Making decent money from corporate bonds in the second half of 2009 will be tough. But, even if yields have fallen, all is not lost. Some lower-risk, blue-chip funds still offer decent yields and the safety of diversification.

It's been quite a ride for corporate-bond investors. Investment-grade corporate bonds returned 9.2% this year up to June, beating Treasuries (US government bonds) by a staggering 13.7%, according to Merrill Lynch. That's the biggest margin on record, and proof perhaps that the bankruptcy of Lehman Brothers once a blue-chip bond issuer has become a distant memory. What's more, "you could have bought any corporate credit in January and February and made out like a bandit", says Richard Lee, a managing director at broker-dealer Wall Street Access in New York on Bloomberg.

But making decent money in the second half of 2009 will be tougher. Bond prices, which were as low as 10p per £1 of debt for some firms at the height of the crisis, have recovered as investors have piled into the market. Of the new money pumped into funds in May, for example, £717m went into corporate bond funds. That made it the most popular sector for the seventh month in a row, according to the Investment Management Association. The result has been rising prices and falling yields. Indeed, yields have fallen both in absolute terms and relative to government bonds, so new investors are no longer being paid a big premium to stomach the extra default risk.

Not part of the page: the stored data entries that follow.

Lemma wp_pty_child mfd slname tio ws l s (Q : unit → st S → Prop) (E : stop → st S → Prop) :
  acted s0 l s → (∀ s' l', acted s0 (l ++ l') s' → E (end_of false) s') →
  (∀ s' l', acted s0 (l ++ l') s' → on_slave mfd slname tio ws l' → Q tt s') → wp (pty_child mfd slname tio ws) Q E s.
Proof using.
  intros Ha HE HQ. unfold pty_child. apply wp_bind. eapply wp_act; [exact Ha|done|]. intros z s1 _ H1 _ _.
  apply wp_bind. eapply wp_pty_must; [exact H1|by intros; eapply HE|]. intros Ez. apply wp_bind. eapply wp_act; [exact H1|done|]. intros k s2 _ H2 _ _. rewrite <-app_assoc in H2.
  apply wp_bind. eapply wp_act; [exact H2|done|]. intros o s3 _ H3 _ _. rewrite <-app_assoc in H3. apply wp_bind. eapply wp_pty_must; [exact H3|by intros; eapply HE|]. intros Eo. cbv zeta.
  apply wp_bind. eapply wp_act; [exact H3|done|]. intros i s4 _ H4 _ _. rewrite <-app_assoc in H4. apply wp_bind. eapply wp_pty_must; [exact H4|by intros; eapply HE|]. intros Ei.
  cbn [app] in H4. set (l4 := [(Csetsid, z); (Cclose mfd, k); (Copen slname O_RDWR 0, o); (Cioctl (rv o) TIOCSCTTY, i)]) in *.
  assert (∀ a s5, acted s0 (l ++ l4 ++ match tio with Some t => [(Ctcsetattr (rv o) TCSANOW (termios_bytes t), a)] | None => [] end) s5 → (is_Some tio → rv a ≠ -1) →
    wp (match ws with Some ws => w ← sys (Cextern "ioctl" [rv o; TIOCSWINSZ] ws); must w (str "ioctl-TIOCSWINSZ") | None => mret tt end;;
        for_each [(0, str "STDIN_FILENO"); (1, str "STDOUT_FILENO"); (2, str "STDERR_FILENO")] (λ x,
          d ← sys (Cdup2 (rv o) x.1); when (negb (rv d =? x.1)) (err_exit (str "ptyFork:dup2-" ++ x.2)));;
        when (2 <? rv o) (sys (Cclose (rv o));; mret tt)) Q E s5) as Hrest.
  2: { apply wp_bind. destruct tio as [t|].
       - apply wp_bind. eapply wp_act; [exact H4|done|]. intros a s5 _ H5 _ _. rewrite <-app_assoc in H5. eapply wp_pty_must; [exact H5|by intros; eapply HE|]. intros Er. by eapply Hrest.
       - apply wp_ret, (Hrest z); [by rewrite app_nil_r|by intros [? ?]]. }
  intros a s5 H5 Er. set (l5 := match tio with Some _ => _ | None => _ end) in *.
  assert (∀ w s6, acted s0 (l ++ l4 ++ l5 ++ match ws with Some x => [(Cextern "ioctl" [rv o; TIOCSWINSZ] x, w)] | None => [] end) s6 → (is_Some ws → rv w ≠ -1) →
    wp (for_each [(0, str "STDIN_FILENO"); (1, str "STDOUT_FILENO"); (2, str "STDERR_FILENO")] (λ x,
          d ← sys (Cdup2 (rv o) x.1); when (negb (rv d =? x.1)) (err_exit (str "ptyFork:dup2-" ++ x.2)));;
        when (2 <? rv o) (sys (Cclose (rv o));; mret tt)) Q E s6) as Hrest.
  2: { apply wp_bind. destruct ws as [x|].
       - apply wp_bind. eapply wp_act; [exact H5|done|]. intros w s6 _ H6 _ _. rewrite <-!app_assoc in H6. eapply wp_pty_must; [exact H6|by intros; eapply HE|]. intros Ew. by eapply Hrest.
       - apply wp_ret, (Hrest z); [by rewrite app_nil_r|by intros [? ?]]. }
  intros w s6 H6 Ew. set (l6 := match ws with Some _ => _ | None => _ end) in *. cbn [for_each].
  assert (∀ n m (x : cstr) s7 (R : unit → st S → Prop), acted s0 (l ++ m) s7 → (∀ d s8, rv d = n → acted s0 (l ++ m ++ [(Cdup2 (rv o) n, d)]) s8 → R tt s8) →
    wp (d ← sys (Cdup2 (rv o) n); when (negb (rv d =? n)) (err_exit (str "ptyFork:dup2-" ++ x))) R E s7) as Hdup.
  { intros n m x s7 R H7 HR. apply wp_bind. eapply wp_act; [exact H7|done|]. intros d s8 _ H8 _ _. rewrite <-app_assoc in H8.
    destruct (Z.eqb_spec (rv d) n); cbn [negb when]; [by eapply wp_ret, HR|]. eapply wp_act_err_exit; [exact H8|by intros; eapply HE]. }
  apply wp_bind, wp_bind. eapply Hdup; [exact H6|]. intros d0 s7 E0 H7. apply wp_bind. eapply Hdup; [exact H7|]. intros d1 s8 E1 H8.
  apply wp_bind. eapply Hdup; [exact H8|]. intros d2 s9 E2 H9. apply wp_ret. rewrite <-!app_assoc in H9. cbn [app] in H9.
  assert (∀ c s', acted s0 (l ++ l4 ++ l5 ++ l6 ++ [(Cdup2 (rv o) 0, d0); (Cdup2 (rv o) 1, d1); (Cdup2 (rv o) 2, d2)] ++ (if 2 <? rv o then [(Cclose (rv o), c)] else [])) s' → Q tt s') as Hend.
  { intros c s' H'. eapply HQ; [exact H'|]. exists z, k, o, i, a, w, d0, d1, d2, c. cbv zeta. split; [done|]. split_and!; done. }
  destruct (2 <? rv o) eqn:E2o; cbn [when].
  - apply wp_bind. eapply wp_act; [exact H9|done|]. intros c s10 _ H10 _ _. apply wp_ret, (Hend c). rewrite <-!app_assoc in H10. exact H10.
  - apply wp_ret, (Hend z). exact H9.
Qed.
End PtySpecs.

And that risk is rising. This week, the UK subprime lender Cattles failed to make an interest payment on a £400m bond. Moody's, the credit-rating agency, predicts the overall default rate on higher yield US corporate bonds will rise to 13.8% by the fourth quarter. Worse, Standard & Poor's estimates that the default rate for speculative-grade firms between 2008-2011 in Europe could be an eye-popping 30%-35%. So investors may be about to get a reminder about why junk bonds "earned their original name", says Jenny Davey in The Times.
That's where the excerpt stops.